Mandatory vax orders raise “many queries” among community pharmacies and their staff: Guild
The Pharmacy Guild is working closely with its members to minimise any potential losses from the community pharmacy workforce, after Victoria announced mandatory COVID-19 vaccination for the state’s frontline health workers.
Under the new orders, to enter a healthcare facility such as a pharmacy or hospital, a worker must have received their first dose of the vaccine by 15 October and their second dose by 15 December.
Pharmacists or pharmacy staff that have a booking for their first dose scheduled between the 15 October and 29 October can still keep working, but need to wear a face mask and shield at all times.
Anthony Tassone, Victorian President of the Pharmacy Guild of Australia, told AJP that the directions announced by the Victorian government to also cover healthcare settings including pharmacies and their staff has “understandably raised many queries amongst our members and their staff”.
“The Guild understands why the government would want the absolute maximum coverage of vaccination against COVID-19 amongst healthcare workers and most patients would expect that healthcare workers delivering their care would be vaccinated,” said Mr Tassone.
“We are aware and mindful of the concerns raised by some of our members of the potential unintended consequences that these mandatory vaccination directions could have on their teams should they lose a staff member who refuses to be vaccinated and does not have a valid medical exemption, particularly in regional areas where pharmacy workforce shortages are more pronounced.”
However he emphasised that Guild members are “absolutely supportive” of the COVID-19 vaccination roll out and encouraging as much uptake as possible amongst the eligible Australian population.
“The Guild is committed to working closely with our members to ensure they’re fully aware of their obligations under these directions as employers, and to help increase uptake of the COVID-19 vaccination amongst their staff to minimise any potential losses from the community pharmacy workforce and impact on the delivery of care for patients,” said Mr Tassone.
The PSA also applauded the move towards mandatory vaccination.
“As the state navigates its way out of its sixth lockdown and grapples a safe reopening, this is a step in the right direction,” said PSA Victorian Branch President, John Jackson.
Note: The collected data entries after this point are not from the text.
(** * BFV over Z[x]/(x^n+1): a shallow embedding of bfv-py

    The development follows the Python sources file by file:
    - [Py]: the fragment of the Python runtime the code relies on
      (exceptions, list indexing, integer and true division, [round], [int]),
      and [Np]: [numpy.random.choice];
    - [polynomial.py]: [poly_add], [poly_mul_naive], [poly_div],
      [get_centered_remainder], [Polynomial], [PolynomialRing];
    - [bfv.py]: [RLWE], [BFV] (key generation, encryption, decryption with
      its noise assertion, homomorphic addition);
    - the CRT subsystem, whose module is not among the sources and is
      modelled from the design document.

    Python integers are [Z].  Python floats only occur as quotients of
    integers that are compared with integers or rounded; they are read as
    exact rationals ([Q]), which is what the binary64 values are while the
    integers involved stay below 2^53.  Polynomials are coefficient lists,
    highest degree first, as in the sources. *)

From Stdlib Require Import ZArith List Lia Lqa Bool QArith Qround Qabs Znumtheory Zcong.
Import ListNotations.

Close Scope Q_scope.
Open Scope Z_scope.

(* ------------------------------------------------------------------ *)
(** ** Python runtime *)

Inductive exn : Type :=
| ValueError
| AssertionError
| IndexError
| ZeroDivisionError.

Inductive result (A : Type) : Type :=
| Ok (a : A)
| Raise (e : exn).

Arguments Ok {A} a.
Arguments Raise {A} e.

Definition bind {A B : Type} (c : result A) (k : A -> result B) : result B :=
  match c with
  | Ok a => k a
  | Raise e => Raise e
  end.

Notation "x <- c ;; k" := (bind c (fun x => k))
  (at level 61, c at next level, right associativity).
Notation "' p <- c ;; k" := (bind c (fun x => let 'p := x in k))
  (at level 61, p pattern, c at next level, right associativity).


Definition returns {A : Type} (c : result A) : Prop :=
  exists a, c = Ok a.

Module Py.

(** [len(l)] *)
Definition len {A : Type} (l : list A) : Z := Z.of_nat (length l).

(** [[x] * k]: the empty list when [k] is negative. *)
Definition replicate {A : Type} (x : A) (k : Z) : list A :=
  repeat x (Z.to_nat k).

(** [l[i]] for a non-negative index. *)
Definition getitem {A : Type} (l : list A) (i : nat) : result A :=
  match nth_error l i with
  | Some x => Ok x
  | None => Raise IndexError
  end.

Fixpoint set_nth {A : Type} (l : list A) (i : nat) (v : A) : list A :=
  match l, i with
  | [], _ => []
  | _ :: t, O => v :: t
  | h :: t, S i' => h :: set_nth t i' v
  end.

(** [l[i] = v] for a non-negative index. *)
Definition setitem {A : Type} (l : list A) (i : nat) (v : A) : result (list A) :=
  if (i <? length l)%nat then Ok (set_nth l i v) else Raise IndexError.

(** [a // b] and [a % b] on integers: floor division, the remainder takes
    the sign of the divisor. *)
Definition floordiv (a b : Z) : result Z :=
  if b =? 0 then Raise ZeroDivisionError else Ok (a / b).

Definition mod_ (a b : Z) : result Z :=
  if b =? 0 then Raise ZeroDivisionError else Ok (a mod b).

(** [a / b] on integers (a float, read as the exact quotient). *)
Definition truediv (a b : Z) : result Q :=
  if b =? 0 then Raise ZeroDivisionError else Ok (inject_Z a / inject_Z b)%Q.

(** [x / k] for a float [x] and a non-zero integer literal [k]. *)
Definition fdiv (x : Q) (k : Z) : Q := (x / inject_Z k)%Q.

(** [x % 1] on a float. *)
Definition fmod1 (x : Q) : Q := (x - inject_Z (Qfloor x))%Q.

(** [int(x)] on a float: truncation towards zero. *)
Definition int_of_float (x : Q) : Z :=
  if Qle_bool 0 x then Qfloor x else Qceiling x.

(** [round(x)] on a float: nearest integer, ties to the even one. *)
Definition round (x : Q) : Z :=
  let f := Qfloor x in
  let d := (x - inject_Z f)%Q in
  match (d ?= 1 # 2)%Q with
  | Lt => f
  | Gt => f + 1
  | Eq => if Z.even f then f else f + 1
  end.

(** [a < b] and [a <= b] on floats. *)
Definition flt (a b : Q) : bool := negb (Qle_bool b a).
Definition fle (a b : Q) : bool := Qle_bool a b.

(** [for i in range(lo, lo + n): s = body(i, s)], stopping at the first
    exception. *)
Fixpoint for_range {St : Type} (lo n : nat) (body : nat -> St -> result St) (s : St)
  : result St :=
  match n with
  | O => Ok s
  | S n' => s' <- body lo s ;; for_range (S lo) n' body s'
  end.

(** [[f(x) for x in l]], stopping at the first exception. *)
Fixpoint mapM {A B : Type} (f : A -> result B) (l : list A) : result (list B) :=
  match l with
  | [] => Ok []
  | x :: t => y <- f x ;; ys <- mapM f t ;; Ok (y :: ys)
  end.

(** [while l and l[0] == 0: l.pop(0)], also [numpy.trim_zeros(l, "f")]. *)
Fixpoint strip_leading_zeros (l : list Z) : list Z :=
  match l with
  | [] => []
  | x :: t => if x =? 0 then strip_leading_zeros t else l
  end.

(** [l[:stop]] *)
Definition slice_to {A : Type} (l : list A) (stop : Z) : list A :=
  if stop <? 0 then firstn (Z.to_nat (len l + stop)) l
  else firstn (Z.to_nat stop) l.

(** [random.randint(a, b)]: some integer [N] with [a <= N <= b], chosen by
    the generator state [draw]; [ValueError] on an empty range. *)
Definition random_randint (a b : Z) (draw : Z) : result Z :=
  if b <? a then Raise ValueError else Ok (a + draw mod (b - a + 1)).

(** [assert b] *)
Definition assert (b : bool) : result unit :=
  if b then Ok tt else Raise AssertionError.

End Py.

(** The fragment of numpy that [bfv.py] relies on. *)
Module Np.

(** [numpy.random.choice(a, size=size)]: [size] elements of [a], the
    [i]-th one picked by the generator state [entropy i]; [ValueError] on a
    negative [size], and on an empty [a] when samples are asked for. *)
Definition random_choice (a : list Z) (size : Z) (entropy : nat -> Z)
  : result (list Z) :=
  if size <? 0 then Raise ValueError
  else if (Py.len a =? 0) && (0 <? size) then Raise ValueError
  else Ok (map (fun i => nth (Z.to_nat (entropy i mod Py.len a)) a 0)
               (seq 0 (Z.to_nat size))).

End Np.

(* ------------------------------------------------------------------ *)
(** ** polynomial.py *)

(** [poly_add]: the shorter operand is padded on the left; every index read
    is below [max_length], the length of both padded lists. *)
Definition poly_add (poly1 poly2 : list Z) : list Z :=
  let max_length := Z.max (Py.len poly1) (Py.len poly2) in
  let poly1 := Py.replicate 0 (max_length - Py.len poly1) ++ poly1 in
  let poly2 := Py.replicate 0 (max_length - Py.len poly2) ++ poly2 in
  map (fun i => nth i poly1 0 + nth i poly2 0) (seq 0 (Z.to_nat max_length)).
“It protects healthcare workers. It protects patients. It further reduces the risk of further transmission through high-risk primary care settings
“All healthcare workers and the community should be able to have confidence that everyone working to support health has heeded the health advice. That is, being vaccinated to protect themselves, their colleagues, and their patients.
PSA called on all state and territory governments to mandate COVID-19 vaccinations for all health workers – including those working in primary care such as community pharmacies.
“We also acknowledge the small cohort of health workers who have genuine medical contraindication to vaccination and welcome provisions to support people who have rare, but genuine, contraindications to vaccination,” Mr Jackson added.
Exemptions are provided only for people who are unable, due to a medical contraindication, to receive a dose, or a further dose, of a COVID-19 vaccine.
Medical contraindications include anaphylaxis after a previous dose of a COVID-19 vaccine; anaphylaxis to any component of the vaccine, including polysorbate or polyethylene glycol; history of capillary leak syndrome or thrombosis with thrombocytopenia occurring after a previous dose, in relation to AstraZeneca; myocarditis or pericarditis attributed to a previous dose of either Comirnaty or Spikevax; or the occurrence of any other serious adverse event that has been attributed to a previous dose of a COVID-19 vaccine by an experienced immunisation provider or medical specialist (and not attributed to any another identifiable cause), and reported to State adverse event programs and/or the TGA.